This has been a lose-lose life for you, bran muffins, and we're about to make it all better.



Nancy Silverton might not seem to be a likely champion of bran—she's a chef beloved for her pizza crust and pastries, and we've celebrated her whipped cream in high-mounded bowlfuls.

But smart pastry chefs like Silverton, who are exposed constantly to the desserts that others only experience occasionally—and who know exactly what goes into them—are perhaps the most likely people to crave genuinely healthful ways of making sweets. (See also: Kim Boyce's Good to the Grain, Alice Medrich's Flavor FloursAnita Shepherd of Anita's Yogurt.) They're also in the best position to do something about it.

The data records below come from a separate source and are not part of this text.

(** The fragments of a path from the beginning of the media have exactly the
    bytes that are before its end. *)
Lemma path_received fs q : path (0, 0, 0) fs q ->
  forall k i, 0 <= k.1 -> 0 <= k.2 < count md k.1 -> 0 <= i < blen (content md k) ->
  byte_received fs k i <-> before q k i.
Proof.
  intros Hp k i Hk1 Hk2 Hi. induction Hp as [| fs q f _ IH Hf [_ [_ Ho] Hlen Hr _ _] Hpos].
  { unfold byte_received. rewrite Exists_nil. cbn. lia. }
  unfold byte_received in *. rewrite Exists_app, IH, Exists_cons, Exists_nil.
  unfold f_key in *. destruct k as [kg ko]. cbn [fst snd] in *.
  rewrite pair_equal_spec.
  assert (blen (content md (f_group f, f_object f)) = f_object_length f) as Hb by done.
  unfold after_fragment. destruct Hf as [-> | (g & Hg & -> & [= E1 E2 E3])]; cbn [before fst snd];
    destruct (Z.leb_spec (f_object_length f) (f_offset f + f_data_length f)); cbn [before fst snd].
  - destruct (Z.eq_dec kg (f_group f)) as [-> |]; [| lia].
    destruct (Z.eq_dec ko (f_object f)) as [-> |]; lia.
  - lia.
  - rewrite E1, E2, E3 in *. destruct (Z.eq_dec kg (g + 1)) as [-> |].
    + destruct (Z.eq_dec ko 0) as [-> |]; lia.
    + destruct (Z.eq_dec kg g) as [-> |]; lia.
  - rewrite E1, E2, E3 in *. destruct (Z.eq_dec kg g) as [-> |]; lia.
Qed.
End path.

(** ** Histories of a sender *)

(** Frames whose bodies decode to the messages. *)
Definition framed {PF : PicoFrames} (bytes : list Z) (messages : list quicrq_message_t) : Prop :=
  exists bodies, bytes = concat (map frame bodies) /\
    Forall2 (fun b m => blen b < 65536 /\ quicrq_msg_decode b = Some (m, [])) bodies messages.

Lemma framed_nil {PF : PicoFrames} : framed [] [].
Proof. exists []. by split. Qed.

Lemma framed_snoc {PF : PicoFrames} bytes messages b m : framed bytes messages -> blen b < 65536 ->
  quicrq_msg_decode b = Some (m, []) -> framed (bytes ++ frame b) (messages ++ [m]).
Proof.
  intros (bodies & -> & H) Hl Hd. exists (bodies ++ [b]). split.
  - rewrite map_app, concat_app. cbn. by rewrite app_nil_r.
  - apply Forall2_app; [done |]. by repeat constructor.
Qed.

Inductive sender_event :=
  | Arrive (f : fragment)                   (* a fragment arrives in the cache *)
  | FinalPoint (group_id object_id : Z)     (* the final point is learned *)
  | Prepare (space now : Z).                (* picoquic asks for at most [space] bytes *)

Section history.
Context `{SL : SplayLaws quicrq_cached_fragment_t quicrq_fragment_cache_node_compare}.
Context {So : Splay okey quicrq_fragment_publisher_object_node_compare}.
Context {Al : Allocator} `{FL : FramesLaws} {PS : PicoStream}.
Context (qr_mode : quicrq_congestion_control_enum).

Record sender_world := {
  sw_cache : quicrq_fragment_cache_t;
  sw_stream : quicrq_stream_ctx_t;
  sw_publisher : quicrq_fragment_publisher_context_t;
  sw_congestion : quicrq_cnx_congestion_state_t;
  sw_calls : list pico_call;
}.

Definition sender_start (stream_id : Z) (cg : quicrq_cnx_congestion_state_t) : sender_world := {|
  sw_cache := quicrq_fragment_cache_create_ctx;
  sw_stream := stream_zero stream_id;
  sw_publisher :=
    (quicrq_fragment_publisher_subscribe quicrq_fragment_cache_create_ctx
       quicrq_congestion_control_none).1.1;
  sw_congestion := cg; sw_calls := [] |}.

(** picoquic does not poll a stream after its end mark. *)
Definition sender_step (w : sender_world) (e : sender_event) : option sender_world :=
  match e with
  | Arrive f =>
      '(c, ret, _) ← propose_f (sw_cache w) f;
      if ret =? 0 then
        Some {| sw_cache := c; sw_stream := sw_stream w; sw_publisher := sw_publisher w;
                sw_congestion := sw_congestion w; sw_calls := sw_calls w |}
      else None
  | FinalPoint g o =>
      Some {| sw_cache := learn_end_point (sw_cache w) g o; sw_stream := sw_stream w;
              sw_publisher := sw_publisher w; sw_congestion := sw_congestion w;
              sw_calls := sw_calls w |}
  | Prepare space now =>
      if sent_fin (sw_calls w) then Some w
      else
        '(s, m, cg, ret, calls) ← quicrq_prepare_to_send_media_to_stream qr_mode (sw_cache w)
                                    (sw_stream w) (sw_publisher w) (sw_congestion w) space now;
        if ret =? 0 then
          Some {| sw_cache := sw_cache w; sw_stream := s; sw_publisher := m; sw_congestion := cg;
                  sw_calls := sw_calls w ++ calls |}
        else None
  end.

Fixpoint sender_run (w : sender_world) (es : list sender_event) : option sender_world :=
  match es with
  | [] => Some w
  | e :: es' => w ← sender_step w e; sender_run w es'
  end.

Definition arrived (es : list sender_event) : list fragment :=
  flat_map (fun e => match e with Arrive f => [f] | _ => [] end) es.
Definition final_points (es : list sender_event) : list (Z * Z) :=
  flat_map (fun e => match e with FinalPoint g o => [(g, o)] | _ => [] end) es.
Definition spaces_ok (e : sender_event) : Prop :=
  match e with Prepare space _ => 17 <= space < 16384 | _ => True end.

Silverton was uninspired by bran muffin recipes that called for processed bran cereals and lots of sugar. So she built a recipe based on unprocessed bran, which is pretty easy to find at health food stores and online. She toasts the bran briefly to develop the flavor, but otherwise stirs it straight in—so there really is no reason for using cereal, other than the fact that cereal marketers are good at their jobs.



To cut back on both some of the sugar and some of the fat, she also plumps raisins in simmering water, then purées them, which gives the muffins loads of moisture and a jammy sweetness that suits the earthy breakfast milieu well.

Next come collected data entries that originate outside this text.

(* ===== verification/WarpReceive.v ===== *)
(** * Receiving the streams of the warp and rush modes

    What a connection makes of the bytes of a unidirectional stream, when the
    transport never joins the end of an object with what follows it. *)

From S2P Require Import Prelude Picosplay PicoFrames Media Proto Reassembly ReassemblyDelivery.
From S2P Require Import ReassemblySafety Fragment PublisherContext Publisher.
From S2P Require Import MsgBuffer MsgBufferTheorems StreamContext Warp WarpStream.
From S2P Require Import ControlStream Connection ObjectConsumer ObjectConsumerTheorems EndToEnd DatagramTheorems.

(** ** Positions in a stream *)

Section positions.
Context (md : media).
Implicit Types xs : list object_header.

Lemma group_take g o h xs i x : xs !! i = Some x ->
  group_stream md g o h (take (S i) xs) =
    group_stream md g o h (take i xs) ++ object_bytes md g (o + Z.of_nat i) x.
Proof.
  intros Hx. rewrite (take_S_r _ _ _ Hx), group_stream_snoc, length_take.
  apply lookup_lt_Some in Hx. by rewrite Nat.min_l by lia.
Qed.

Lemma group_take_all g o h xs i : exists rest,
  group_stream md g o h xs = group_stream md g o h (take i xs) ++ rest.
Proof.
  exists (objects md g (o + Z.of_nat (length (take i xs))) (drop i xs)). unfold group_stream.
  by rewrite <- (assoc_L (++)), <- objects_app, take_drop.
Qed.

(** The stream up to an object is the shorter the earlier the object. *)
Lemma group_length_mono g o h xs i j : (i <= j)%nat ->
  blen (group_stream md g o h (take i xs)) <= blen (group_stream md g o h (take j xs)).
Proof.
  intros Hij. destruct (group_take_all g o h (take j xs) i) as (rest & E).
  rewrite take_take, Nat.min_l in E by lia. rewrite E, blen_app. pose proof (blen_nonneg rest). lia.
Qed.

Lemma group_length_S g o h xs i x : xs !! i = Some x ->
  blen (group_stream md g o h (take (S i) xs)) = blen (group_stream md g o h (take i xs)) +
    blen (frame (oh_bytes x)) + blen (content md (g, o + Z.of_nat i)).
Proof. intros Hx. rewrite (group_take g o h xs i x Hx). unfold object_bytes. rewrite !blen_app. lia. Qed.

(** Byte [j] of object [k] is among the bytes [r] received on the stream. *)
Definition byte_delivered g o h xs (r : list Z) (k : Z * Z) (j : Z) : Prop := exists i x,
  xs !! i = Some x /\ k = (g, o + Z.of_nat i) /\ 0 <= j < blen (content md k) /\
  blen (group_stream md g o h (take i xs)) + blen (frame (oh_bytes x)) + j < blen r.

(** The object is received whole on the stream. *)
Definition object_delivered g o h xs (r : list Z) (k : Z * Z) : Prop := exists i,
  (i < length xs)%nat /\ k = (g, o + Z.of_nat i) /\ group_stream md g o h (take (S i) xs) `prefix_of` r.

Lemma prefix_by_length {B} (l r s : list B) : l `prefix_of` s -> r `prefix_of` s -> blen l <= blen r -> l `prefix_of` r.
Proof.
  intros Hl Hr Hle. destruct (prefix_weak_total l r s Hl Hr) as [? | Hp]; [done |].
  destruct Hp as (k & ->). rewrite blen_app in Hle. pose proof (blen_nonneg k).
  assert (k = []) as -> by (apply blen_zero_nil; lia). rewrite app_nil_r. done.
Qed.

Lemma delivered_object g o h xs r k : r `prefix_of` group_stream md g o h xs -> 0 < blen (content md k) ->
  object_delivered g o h xs r k <->
  (forall j, 0 <= j < blen (content md k) -> byte_delivered g o h xs r k j).
Proof.
  intros Hr Hne. split.
  - intros (i & Hi & -> & Hp) j Hj. destruct (lookup_lt_is_Some_2 xs i Hi) as (x & Hx). exists i, x.
    split; [done |]. split; [done |]. split; [done |]. apply prefix_length in Hp.
    pose proof (group_length_S g o h xs i x Hx). unfold blen in *. lia.
  - intros Hall. destruct (Hall (blen (content md k) - 1) ltac:(lia)) as (i & x & Hx & -> & _ & Hlt).
    exists i. split; [by eapply lookup_lt_Some |]. split; [done |].
    apply (prefix_by_length _ r (group_stream md g o h xs)); [| done |].
    + destruct (group_take_all g o h xs (S i)) as (rest & ->). by eexists.
    + rewrite (group_length_S g o h xs i x Hx). lia.
Qed.

Lemma delivered_more g o h xs r b k j : byte_delivered g o h xs r k j -> byte_delivered g o h xs (r ++ b) k j.
Proof.
  intros (i & x & Hx & Hk & Hj & Hlt). exists i, x. rewrite blen_app. pose proof (blen_nonneg b).
  split_and!; try done; lia.
Qed.

(** A chunk that completes an object ends with it. *)
Definition cut_at_objects g o h xs (r b : list Z) : Prop := forall i, (i < length xs)%nat ->
  group_stream md g o h (take (S i) xs) `prefix_of` r ++ b ->
  group_stream md g o h (take (S i) xs) `prefix_of` r \/ group_stream md g o h (take (S i) xs) = r ++ b.
End positions.

(** ** Messages *)

Lemma parse_prefix a k m tail m' rest : blen m < 65536 -> a ++ k = frame m ++ tail ->
  parse_frame a = Some (m', rest) -> m' = m /\ a = frame m ++ rest /\ rest ++ k = tail.
Proof.
  intros Hm E Hp. pose proof (parse_frame_app a k _ _ Hp) as H. rewrite E, frame_parse in H by done.
  injection H as <- ->. split; [done |]. split; [| done]. rewrite (assoc_L (++)) in E. by apply app_inv_tail in E.
Qed.

Lemma parse_none_prefix a k m tail : blen m < 65536 -> a ++ k = frame m ++ tail -> parse_frame a = None ->
  exists rest, rest <> [] /\ a ++ rest = frame m.
Proof.
  intros Hm E Hp. assert (a `prefix_of` frame m \/ frame m `prefix_of` a) as [(rest & Er) | (rest & Er)].
  { apply (prefix_weak_total _ _ (frame m ++ tail)); [rewrite <- E; by eexists | by eexists]. }
  - exists rest. split; [| done]. intros ->. rewrite app_nil_r in Er. rewrite <- Er in Hp.
    rewrite <- (app_nil_r (frame m)) in Hp. by rewrite frame_parse in Hp.
  - rewrite Er in Hp. by rewrite frame_parse in Hp.
Qed.

Section receiver.
Context {Sp : Splay quicrq_cached_fragment_t quicrq_fragment_cache_node_compare}.
Context {So : Splay okey quicrq_fragment_publisher_object_node_compare}.
Context `{SR : SplayLaws (Z * Z) quicrq_object_node_compare}.
Context {Al : Allocator} {PF : PicoFrames}.
Context {A : Type} (fn : A -> object_call -> A * Z) (now : Z).
Abbreviation bridge := (quicrq_object_stream_consumer_ctx (App := A * list object_call)).
#[local] Instance receiving_bridge : Consumer (option bridge) := bridge_consumer fn now.
Context (alloc_ok : forall z, malloc_ok z = true) (fn_ok : forall a c, (fn a c).2 = 0).
Context (md : media) (nonempty : forall k, 0 < blen (content md k)).

(** The control stream that receives the media, the first of its connection
    with the identifier of the media, between the others. *)
Context (mid sid : Z) (mode : quicrq_transport_mode_enum).
Context (l1 l2 : list (control_stream (option bridge))).
Context (first_media : Forall (fun y => st_media_id (ct_stream y) <> mid) l1).
Context (other_ids : Forall (fun y => st_stream_id (ct_stream y) <> sid) (l1 ++ l2)).
Implicit Types (u : quicrq_uni_stream_ctx_t) (w : warp_world (CS := option bridge)).

Record receiving_control (ct : control_stream (option bridge)) (x : bridge) : Prop := {
  rc_media : st_media_id (ct_stream ct) = mid;
  rc_id : st_stream_id (ct_stream ct) = sid;
  rc_mode : st_transport_mode (ct_stream ct) = mode;
  rc_consumer : ct_consumer ct = Some (Some x);
}.

(** The consumer of the media was passed the fragments [fs]. *)
Record world_ok fs w : Prop := {
  wo_control : exists ct x log, ww_controls w = l1 ++ ct :: l2 /\ receiving_control ct x /\ consuming_ok md fs x log;
  wo_deleted : ww_deleted w = false;
}.

Lemma find_control ct : st_stream_id (ct_stream ct) = sid ->
  List.find (fun k => st_stream_id (ct_stream k) =? sid) (l1 ++ ct :: l2) = Some ct.
Proof.
  intros Hct. apply Forall_app in other_ids as [H1 _]. apply find_middle; [| by apply Z.eqb_eq].
  eapply Forall_impl; [exact H1 |]. intros y Hy. by apply Z.eqb_neq.
Qed.

Lemma update_control_middle ct ct' : st_stream_id (ct_stream ct) = sid -> st_stream_id (ct_stream ct') = sid ->
  update_control ct' (l1 ++ ct :: l2) = l1 ++ ct' :: l2.
Proof.
  intros Hct Hct'. unfold update_control. rewrite map_app. cbn [map]. rewrite Hct, Hct', Z.eqb_refl.
  apply Forall_app in other_ids as [H1 H2].
  assert (forall l : list (control_stream (option bridge)), Forall (fun y => st_stream_id (ct_stream y) <> sid) l ->
    map (fun x => if st_stream_id (ct_stream x) =? sid then ct' else x) l = l) as Hsame.
  { induction 1 as [| y l Hy _ IH]; cbn; [done |]. by rewrite (proj2 (Z.eqb_neq _ _)), IH. }
  by rewrite !Hsame.
Qed.

(** The consumer is passed a fragment. *)
Lemma world_consumes fs w f u' :
  world_ok fs w -> us_control (ww_uni w) = Some sid -> us_control u' = Some sid ->
  consistent md f -> f_time f = now -> f_delay f = 0 ->
  exists w1 w2 ret, call_consumer w
      (quicrq_media_datagram_ready (f_data f) (f_group f) (f_object f) (f_offset f) 0 (f_flags f)
         (f_nb_previous f) (f_object_length f) (f_data_length f)) = Some (w1, ret) /\
    handle_finished (ww_set_uni w1 u') ret = Some (w2, 0) /\ world_ok (fs ++ [f]) w2 /\ ww_uni w2 = u' /\
    ww_uni w1 = ww_uni w.
Proof.
  intros [(ct & x & log & Ect & [Hm Hid Hmode Hx] & Hok) Hdel] Hu Hu' Hc Ht Hd. unfold call_consumer, control_of.
  rewrite Hu. cbn [mbind option_bind]. rewrite Ect, find_control by done. cbn [mbind option_bind]. rewrite Hx.
  destruct (consuming_step alloc_ok fn fn_ok md fs x log now
    (quicrq_media_datagram_ready (f_data f) (f_group f) (f_object f) (f_offset f) 0 (f_flags f)
       (f_nb_previous f) (f_object_length f) (f_data_length f)) Hok)
    as (x' & log' & ret & E & Hx' & Hret).
  { unfold media_call. cbn. destruct Hc as [? ? ? ? ? ?]. split; done. }
  destruct Hret as [Hret _]; [by eexists |].
  cbn [mbind option_bind]. unfold consumer_fn at 1, receiving_bridge, bridge_consumer. rewrite E.
  destruct (finished_receiver (ct_stream ct) ret) as (s & calls & Ef & H1 & H2 & H3 & H4).
  { rewrite Hret. unfold finished_or. destruct (_ && _); auto. }
  rewrite update_control_middle by done. eexists _, _, ret. split; [reflexivity |].
  unfold handle_finished, control_of. cbn [ww_uni ww_set_uni ww_controls]. rewrite Hu'. cbn [mbind option_bind].
  rewrite find_control by done. cbn [mbind option_bind ct_stream].
  rewrite Ef, update_control_middle by (cbn; congruence). split; [reflexivity |]. split; [| done]. split; [| exact Hdel].
  eexists _, x', log'. split; [reflexivity |]. split; [split; cbn; congruence |].
  destruct f as [ft fdata fg fo foff fdel ffl fnb folen flen]. cbn in Ht, Hd. subst. exact Hx'.
Qed.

This is a muffin so flavorful and so squidgy that even I, a flagrant over-butterer, don't feel the need. But go ahead—sometimes I do it anyway.

Nancy Silverton's Bran Muffins

Adapted slightly from Pastries from La Brea Bakery (Random House, 2000)

Makes 10 muffins (or 12 smaller ones)

2 cups unprocessed bran
1 1/2 cups raisins, divided
1 1/2 cups water, divided
1/2 cup buttermilk
1 teaspoon orange zest, finely chopped (about 1/3 of an orange)
1/2 cup light brown sugar, packed
1/2 cup vegetable oil
1 extra-large egg
1 extra-large egg white
1/2 cup unbleached all-purpose flour
1/4 cup stone-ground whole wheat flour
1 teaspoon baking powder
1 teaspoon baking soda
1/2 teaspoon kosher salt

See the full recipe (and save and print it) here.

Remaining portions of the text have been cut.